== Problem description ==
The response must consist of the lines below from the one with "equals : EncryptedArray" through the one with "ea_shift : EncryptedArray", exactly as they appear and with both ends kept.

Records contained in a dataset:
(** * PrintEncrypted: a homomorphic test program over four encrypted vectors

    A shallow embedding of [src/PrintEncrypted.cpp].  The program is a
    single [main] which drives the HElib / NTL engine: it derives the level
    budget, builds a context and a key pair, draws random plaintext arrays,
    runs one fixed arithmetic program on ciphertexts and on plaintexts, and
    compares the decrypted results with the plaintext results.

    The engine (HElib, NTL, <cmath>) is not part of the repository; it is a
    parameter of the development (record [Engine]).  [main] is written in a
    small state monad that threads the process-wide pseudo-random generator,
    the text written to [cout] and a log of the engine calls. *)

From Stdlib Require Import ZArith Bool List String Lia.
From Stdlib Require Import Uint63 PrimFloat SpecFloat FloatOps.
From Stdlib Require Import DecimalString.
Import ListNotations.

Local Open Scope Z_scope.

(** ** The C++ type [long]

    [long] is the 64-bit two's-complement integer of the LP64 platforms the
    engine is built for.  A value is a [Z] in [[long_min, long_max]];
    arithmetic that leaves the range wraps around. *)

Module Long.

Definition bits : Z := 64.
Definition modulus : Z := 2 ^ bits.
Definition long_min : Z := - 2 ^ (bits - 1).
Definition long_max : Z := 2 ^ (bits - 1) - 1.

Definition in_range (z : Z) : Prop := long_min <= z <= long_max.

Definition in_rangeb (z : Z) : bool := (long_min <=? z) && (z <=? long_max).

(** Reduction of a mathematical integer to the [long] with the same
    residue modulo [2^64]. *)
Definition wrap (z : Z) : Z := (z - long_min) mod modulus + long_min.

Definition add (a b : Z) : Z := wrap (a + b).
Definition sub (a b : Z) : Z := wrap (a - b).
Definition mul (a b : Z) : Z := wrap (a * b).

(** [a / b] of C++: the quotient truncated towards zero. *)
Definition div (a b : Z) : Z := wrap (Z.quot a b).

End Long.

(** ** Conversions between [long] and [double] *)

(** [(double) z]: the nearest binary64 value. *)
Definition double_of_long (z : Z) : float :=
  if z =? Long.long_min
  then PrimFloat.opp (PrimFloat.mul 2%float (PrimFloat.of_uint63 (Uint63.of_Z (2 ^ 62))))
  else if z <? 0
  then PrimFloat.opp (PrimFloat.of_uint63 (Uint63.of_Z (- z)))
  else PrimFloat.of_uint63 (Uint63.of_Z z).

(** Initialisation of a [long] from a [double]: the fractional part is
    discarded.  A value that does not fit (or a NaN) leaves the result
    unspecified in C++; the x86-64 conversion instruction yields
    [long_min] there. *)
Definition long_of_double (x : float) : Z :=
  match Prim2SF x with
  | S754_zero _ => 0
  | S754_finite sg m e =>
      let a := Z.shiftl (Zpos m) e in
      let v := if sg then - a else a in
      if Long.in_rangeb v then v else Long.long_min
  | _ => Long.long_min
  end.

(** Decimal text of a [long], as [operator<<] writes it. *)
Definition show_long (z : Z) : string :=
  NilZero.string_of_int (Z.to_int z).

(** ** Command-line configuration (lines 19-80)

    The twelve options registered with [ArgMapping], with the defaults the
    source gives them.  [amap.parse] overwrites the fields named on the
    command line. *)

Module Opt.

Record config : Type := {
  gens : list Z;
  ords : list Z;
  seed : Z;
  R : Z;
  p : Z;
  r : Z;
  d : Z;
  c : Z;
  k : Z;
  L : Z;
  s : Z;
  chosen_m : Z
}.

Definition default : config :=
  {| gens := []; ords := []; seed := 0; R := 1; p := 2; r := 1; d := 1;
     c := 2; k := 80; L := 0; s := 0; chosen_m := 0 |}.

End Opt.

(** ** The engine

    Everything [main] calls.  A procedure that may read the process-wide
    pseudo-random generator of NTL takes its state [PRG] and returns the
    new one; the two procedures that end the process on an infeasible
    parameter set return an [option]. *)

Record Engine : Type := {
  PRG : Type;
  FHEcontext : Type;
  ZZX : Type;
  FHESecKey : Type;
  FHEPubKey : Type;
  EncryptedArray : Type;
  NewPlaintextArray : Type;
  Ctxt : Type;

  (* <cmath> and the engine's size constant *)
  log : float -> float;
  ceil : float -> float;
  FHE_p2Size : Z;

  (* NTL *)
  SetSeed : Z -> PRG;
  RandomBnd : Z -> PRG -> Z * PRG;

  (* parameters and context *)
  FindM : Z -> Z -> Z -> Z -> Z -> Z -> Z -> bool -> option Z;
  FHEcontext_new : Z -> Z -> Z -> list Z -> list Z -> PRG -> FHEcontext * PRG;
  buildModChain : FHEcontext -> Z -> Z -> PRG -> FHEcontext * PRG;
  makeIrredPoly : Z -> Z -> PRG -> option ZZX * PRG;
  zMStar_printout : FHEcontext -> string;
  securityLevel : FHEcontext -> float;
  show_double : float -> string;

  (* keys *)
  FHESecKey_new : FHEcontext -> FHESecKey;
  as_FHEPubKey : FHESecKey -> FHEPubKey;
  GenSecKey : FHESecKey -> Z -> PRG -> FHESecKey * PRG;
  addSome1DMatrices : FHESecKey -> PRG -> FHESecKey * PRG;

  (* plaintext arrays *)
  EncryptedArray_new : FHEcontext -> ZZX -> PRG -> EncryptedArray * PRG;
  size : EncryptedArray -> Z;
  NewPlaintextArray_new : EncryptedArray -> NewPlaintextArray;
  random : EncryptedArray -> NewPlaintextArray -> PRG -> NewPlaintextArray * PRG;
  encode : EncryptedArray -> NewPlaintextArray -> ZZX;
  mul : EncryptedArray -> NewPlaintextArray -> NewPlaintextArray -> NewPlaintextArray;
  add : EncryptedArray -> NewPlaintextArray -> NewPlaintextArray -> NewPlaintextArray;
  sub : EncryptedArray -> NewPlaintextArray -> NewPlaintextArray -> NewPlaintextArray;
  shift : EncryptedArray -> NewPlaintextArray -> Z -> NewPlaintextArray;
  rotate : EncryptedArray -> NewPlaintextArray -> Z -> NewPlaintextArray;
  negate : EncryptedArray -> NewPlaintextArray -> NewPlaintextArray;
  equals : EncryptedArray -> NewPlaintextArray -> NewPlaintextArray -> bool;

  (* ciphertexts *)
  Ctxt_new : FHEPubKey -> Ctxt;
  encrypt : EncryptedArray -> Ctxt -> FHEPubKey -> NewPlaintextArray -> PRG -> Ctxt * PRG;
  decrypt : EncryptedArray -> Ctxt -> FHESecKey -> NewPlaintextArray -> NewPlaintextArray;
  multiplyBy : Ctxt -> Ctxt -> Ctxt;
  addConstant : Ctxt -> ZZX -> Ctxt;
  multByConstant : Ctxt -> ZZX -> Ctxt;
  Ctxt_add : Ctxt -> Ctxt -> Ctxt;
  Ctxt_sub : Ctxt -> Ctxt -> Ctxt;
  Ctxt_negate : Ctxt -> Ctxt;
  ea_shift : EncryptedArray -> Ctxt -> Z -> Ctxt;
  ea_rotate : EncryptedArray -> Ctxt -> Z -> Ctxt;
  cleanUp : Ctxt -> Ctxt
}.

(** ** Level budget (lines 89-95) *)

Section LevelBudget.

Variable E : Engine.

(** Line 92: the right-hand side is evaluated in [double] and converted to
    [long] by the initialisation. *)
Definition addPerRound (p r : Z) : Z :=
  long_of_double
    (PrimFloat.add
       (PrimFloat.div
          (PrimFloat.mul 2%float
             (ceil E (PrimFloat.mul
                        (PrimFloat.mul (log E (double_of_long p)) (double_of_long r))
                        3%float)))
          (PrimFloat.mul (log E 2%float) (double_of_long (FHE_p2Size E))))
       1%float).

Definition derive_L (R p r L : Z) : Z :=
  if L =? 0 then
    let L := Long.add (Long.mul 3 R) 3 in
    if (2 <? p) || (1 <? r) then
      Long.add L (Long.mul R (addPerRound p r))
    else L
  else L.

End LevelBudget.

(** ** The two random amounts (lines 176-181) *)

(** Argument of the call to [RandomBnd] on line 177. *)
Definition shamt_bound (nslots : Z) : Z :=
  Long.add (Long.mul 2 (Long.div nslots 2)) 1.

(** Value of [shamt] when [RandomBnd] returned [u]. *)
Definition shamt_of (nslots u : Z) : Z :=
  Long.sub u (Long.div nslots 2).

(** Argument of the call to [RandomBnd] on line 180. *)
Definition rotamt_bound (nslots : Z) : Z :=
  Long.sub (Long.mul 2 nslots) 1.

(** Value of [rotamt] when [RandomBnd] returned [u]. *)
Definition rotamt_of (nslots u : Z) : Z :=
  Long.sub u (Long.sub nslots 1).

(** ** Observable behaviour *)

(** The program variables [c0..c3], [tmp] on the ciphertext side and
    [p0..p3], [tmp_p] on the plaintext side. *)
Inductive var : Type := V0 | V1 | V2 | V3 | Vtmp.

(** The two random constant arrays. *)
Inductive konst : Type := Const1 | Const2.

(** The two random amounts. *)
Inductive amount : Type := Shamt | Rotamt.

(** One step of slot arithmetic; the first variable is updated in place. *)
Inductive instr : Type :=
| OpMul (dst src : var)
| OpAddConst (dst : var) (k : konst)
| OpMulConst (dst : var) (k : konst)
| OpCopy (dst src : var)
| OpShift (dst : var) (amt : Z)
| OpAdd (dst src : var)
| OpRotate (dst : var) (amt : Z)
| OpNegate (dst : var)
| OpSub (dst src : var)
| OpCleanUp (dst : var).

(** A call into the engine, with the program variables and the integer
    arguments it was made on. *)
Inductive event : Type :=
| EvSetSeed (seed : Z)
| EvFindM (k L c p d s chosen_m : Z)
| EvFHEcontext (m p r : Z)
| EvBuildModChain (L c : Z)
| EvMakeIrredPoly (p d : Z)
| EvGenSecKey (w : Z)
| EvAddSome1DMatrices
| EvEncryptedArray
| EvRandom (dst : var + konst)
| EvEncrypt (dst : var)
| EvRandomBnd (dst : amount) (n : Z)
| EvEncode (k : konst)
| EvCtxt (op : instr)
| EvPtxt (op : instr)
| EvDecrypt (src : var)
| EvEquals (v : var).

(** What is written to [cout]. *)
Inductive output : Type :=
| OutL (L : Z)
| OutAlgebra (text : string)
| OutSecurity (text : string)
| OutNslots (nslots : Z)
| OutShamt (shamt : Z)
| OutRotamt (rotamt : Z)
| OutCorrect
| OutError.

Definition newline : string := String (Ascii.ascii_of_nat 10) EmptyString.

Definition render (o : output) : string :=
  match o with
  | OutL L => "*** L: " ++ show_long L ++ newline
  | OutAlgebra text => text ++ newline
  | OutSecurity text => "security=" ++ text ++ newline
  | OutNslots n => "nslot = " ++ show_long n ++ newline
  | OutShamt n => "shamt = " ++ show_long n ++ newline
  | OutRotamt n => "rotamt = " ++ show_long n ++ newline
  | OutCorrect => "Homomorphic Computation performed correctly." ++ newline
  | OutError => "ERROR" ++ newline
  end%string.

Definition is_verdict (o : output) : bool :=
  match o with
  | OutCorrect | OutError => true
  | _ => false
  end.

(** ** The program *)

Record quad (A : Type) : Type := Quad { q0 : A; q1 : A; q2 : A; q3 : A }.

Arguments Quad {A} _ _ _ _.
Arguments q0 {A} _.
Arguments q1 {A} _.
Arguments q2 {A} _.
Arguments q3 {A} _.

Section Program.

Variable E : Engine.

(** State of the process around [main]: the generator, the text written so
    far and the engine calls made so far (both newest first). *)
Record world : Type := World {
  prg : PRG E;
  cout : list output;
  calls : list event
}.

Definition printed (w : world) : list output := rev (cout w).
Definition trace (w : world) : list event := rev (calls w).

Inductive outcome (A : Type) : Type :=
| Returned (a : A) (w : world)
| Aborted (w : world).

Arguments Returned {A} _ _.
Arguments Aborted {A} _.

Definition M (A : Type) : Type := world -> outcome A.

Definition ret {A : Type} (a : A) : M A := fun w => Returned a w.

Definition bind {A B : Type} (m : M A) (f : A -> M B) : M B :=
  fun w =>
    match m w with
    | Returned a w' => f a w'
    | Aborted w' => Aborted w'
    end.

Notation "x <- m1 ;; m2" := (bind m1 (fun x => m2))
  (at level 61, m1 at next level, right associativity).
Notation "m1 ;; m2" := (bind m1 (fun _ => m2))
  (at level 61, right associativity).

Definition logged (ev : event) (w : world) : world :=
  World (prg w) (cout w) (ev :: calls w).

(** [cout << ...] *)
Definition print (o : output) : M unit :=
  fun w => Returned tt (World (prg w) (o :: cout w) (calls w)).

(** An engine call that leaves the generator alone. *)
Definition call {A : Type} (ev : event) (a : A) : M A :=
  fun w => Returned a (logged ev w).

(** An engine call that may draw from the generator. *)
Definition sample {A : Type} (ev : event) (f : PRG E -> A * PRG E) : M A :=
  fun w =>
    Returned (fst (f (prg w)))
             (World (snd (f (prg w))) (cout w) (ev :: calls w)).

(** [SetSeed]: the generator is replaced by the one the seed determines. *)
Definition reseed (seed : Z) : M unit :=
  fun w => Returned tt (World (SetSeed E seed) (cout w) (EvSetSeed seed :: calls w)).

(** An engine call that ends the process when it finds no result. *)
Definition fatal {A : Type} (m : M (option A)) : M A :=
  fun w =>
    match m w with
    | Returned (Some a) w' => Returned a w'
    | Returned None w' => Aborted w'
    | Aborted w' => Aborted w'
    end.

(** [a && b] of C++: [b] is evaluated only when [a] holds. *)
Definition and_then (a b : M bool) : M bool :=
  x <- a ;; if x then b else ret false.

(** Values of the local variables when [main] returns; [drawn] and
    [encrypted] keep the arrays as [random] filled them and the ciphertexts
    as [encrypt] produced them. *)
Record report : Type := Report {
  the_L : Z;
  the_m : Z;
  the_security : float;
  the_secretKey : FHESecKey E;
  the_ea : EncryptedArray E;
  the_nslots : Z;
  drawn : quad (NewPlaintextArray E);
  encrypted : quad (Ctxt E);
  the_shamt : Z;
  the_rotamt : Z;
  the_const1 : NewPlaintextArray E;
  the_const2 : NewPlaintextArray E;
  results : quad (Ctxt E);
  plain : quad (NewPlaintextArray E);
  decrypted : quad (NewPlaintextArray E);
  verdict : bool
}.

== Answer space ==
  equals : EncryptedArray -> NewPlaintextArray -> NewPlaintextArray -> bool;

  (* ciphertexts *)
  Ctxt_new : FHEPubKey -> Ctxt;
  encrypt : EncryptedArray -> Ctxt -> FHEPubKey -> NewPlaintextArray -> PRG -> Ctxt * PRG;
  decrypt : EncryptedArray -> Ctxt -> FHESecKey -> NewPlaintextArray -> NewPlaintextArray;
  multiplyBy : Ctxt -> Ctxt -> Ctxt;
  addConstant : Ctxt -> ZZX -> Ctxt;
  multByConstant : Ctxt -> ZZX -> Ctxt;
  Ctxt_add : Ctxt -> Ctxt -> Ctxt;
  Ctxt_sub : Ctxt -> Ctxt -> Ctxt;
  Ctxt_negate : Ctxt -> Ctxt;
  ea_shift : EncryptedArray -> Ctxt -> Z -> Ctxt;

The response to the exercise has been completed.